Task directions: Whenever a line carries the word "ends", pull it out of the entries.

Records for this task:
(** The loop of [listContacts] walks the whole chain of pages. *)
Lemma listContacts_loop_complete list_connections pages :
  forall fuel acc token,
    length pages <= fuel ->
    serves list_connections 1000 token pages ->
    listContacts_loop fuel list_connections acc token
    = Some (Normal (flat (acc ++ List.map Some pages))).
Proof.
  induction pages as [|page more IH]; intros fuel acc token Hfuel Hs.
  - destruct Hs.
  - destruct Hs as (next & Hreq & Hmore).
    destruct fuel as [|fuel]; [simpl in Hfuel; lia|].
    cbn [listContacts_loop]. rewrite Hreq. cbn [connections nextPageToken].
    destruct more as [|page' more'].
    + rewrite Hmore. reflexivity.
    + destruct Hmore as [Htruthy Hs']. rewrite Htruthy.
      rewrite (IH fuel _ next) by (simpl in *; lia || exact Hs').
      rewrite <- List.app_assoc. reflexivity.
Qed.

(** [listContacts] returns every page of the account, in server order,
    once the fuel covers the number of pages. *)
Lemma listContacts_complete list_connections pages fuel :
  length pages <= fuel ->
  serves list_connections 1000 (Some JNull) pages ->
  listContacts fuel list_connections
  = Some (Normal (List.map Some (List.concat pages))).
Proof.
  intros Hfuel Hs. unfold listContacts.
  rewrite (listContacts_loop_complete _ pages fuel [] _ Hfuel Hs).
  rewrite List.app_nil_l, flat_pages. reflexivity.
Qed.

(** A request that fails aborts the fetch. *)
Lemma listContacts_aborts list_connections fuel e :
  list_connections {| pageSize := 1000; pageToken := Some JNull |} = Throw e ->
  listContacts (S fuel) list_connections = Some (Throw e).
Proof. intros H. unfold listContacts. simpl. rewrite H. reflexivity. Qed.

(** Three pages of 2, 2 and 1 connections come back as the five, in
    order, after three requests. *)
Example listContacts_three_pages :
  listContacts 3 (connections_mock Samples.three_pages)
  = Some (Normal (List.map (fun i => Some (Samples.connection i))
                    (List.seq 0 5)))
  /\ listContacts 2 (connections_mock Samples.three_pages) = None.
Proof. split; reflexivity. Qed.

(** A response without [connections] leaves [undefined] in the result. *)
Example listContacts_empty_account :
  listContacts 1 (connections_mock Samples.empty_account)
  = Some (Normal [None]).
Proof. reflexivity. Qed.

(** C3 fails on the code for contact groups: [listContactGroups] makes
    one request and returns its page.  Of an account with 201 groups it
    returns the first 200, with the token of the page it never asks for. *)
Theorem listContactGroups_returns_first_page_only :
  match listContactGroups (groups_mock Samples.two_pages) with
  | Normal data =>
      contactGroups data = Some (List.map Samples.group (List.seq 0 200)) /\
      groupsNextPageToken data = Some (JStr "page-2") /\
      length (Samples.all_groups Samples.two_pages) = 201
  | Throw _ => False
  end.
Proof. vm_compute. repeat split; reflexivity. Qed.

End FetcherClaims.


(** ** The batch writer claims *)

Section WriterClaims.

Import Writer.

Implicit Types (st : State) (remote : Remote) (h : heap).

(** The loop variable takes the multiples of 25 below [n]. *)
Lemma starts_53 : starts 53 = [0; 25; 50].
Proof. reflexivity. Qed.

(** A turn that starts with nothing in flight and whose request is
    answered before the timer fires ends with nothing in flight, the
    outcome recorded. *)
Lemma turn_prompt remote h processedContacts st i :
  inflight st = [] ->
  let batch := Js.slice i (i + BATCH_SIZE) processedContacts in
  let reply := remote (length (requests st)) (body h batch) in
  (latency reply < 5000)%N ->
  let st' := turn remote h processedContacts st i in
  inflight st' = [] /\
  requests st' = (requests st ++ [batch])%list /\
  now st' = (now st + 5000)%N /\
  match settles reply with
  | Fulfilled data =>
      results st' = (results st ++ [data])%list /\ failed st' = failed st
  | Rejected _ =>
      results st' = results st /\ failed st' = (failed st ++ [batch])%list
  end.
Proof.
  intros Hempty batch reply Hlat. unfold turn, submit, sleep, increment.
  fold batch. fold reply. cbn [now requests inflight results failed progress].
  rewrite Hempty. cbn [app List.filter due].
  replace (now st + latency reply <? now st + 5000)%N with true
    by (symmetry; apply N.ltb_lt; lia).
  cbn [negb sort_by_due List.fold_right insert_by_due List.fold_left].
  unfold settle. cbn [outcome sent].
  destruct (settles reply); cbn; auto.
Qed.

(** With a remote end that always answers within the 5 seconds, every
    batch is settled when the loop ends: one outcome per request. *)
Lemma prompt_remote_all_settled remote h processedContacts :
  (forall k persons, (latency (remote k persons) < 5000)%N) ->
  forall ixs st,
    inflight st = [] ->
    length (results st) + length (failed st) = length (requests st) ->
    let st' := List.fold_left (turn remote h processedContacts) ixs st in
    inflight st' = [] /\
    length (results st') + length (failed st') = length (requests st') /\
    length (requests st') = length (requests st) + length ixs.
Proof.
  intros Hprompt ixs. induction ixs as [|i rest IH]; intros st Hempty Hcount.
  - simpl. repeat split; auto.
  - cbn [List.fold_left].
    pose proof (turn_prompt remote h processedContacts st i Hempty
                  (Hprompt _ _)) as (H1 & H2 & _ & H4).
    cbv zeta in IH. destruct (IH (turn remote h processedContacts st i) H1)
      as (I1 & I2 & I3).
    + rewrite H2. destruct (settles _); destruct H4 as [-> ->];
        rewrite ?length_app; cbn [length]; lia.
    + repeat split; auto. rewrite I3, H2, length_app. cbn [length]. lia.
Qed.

Solution to this task:
    answered before the timer fires ends with nothing in flight, the
    batch is settled when the loop ends: one outcome per request. *)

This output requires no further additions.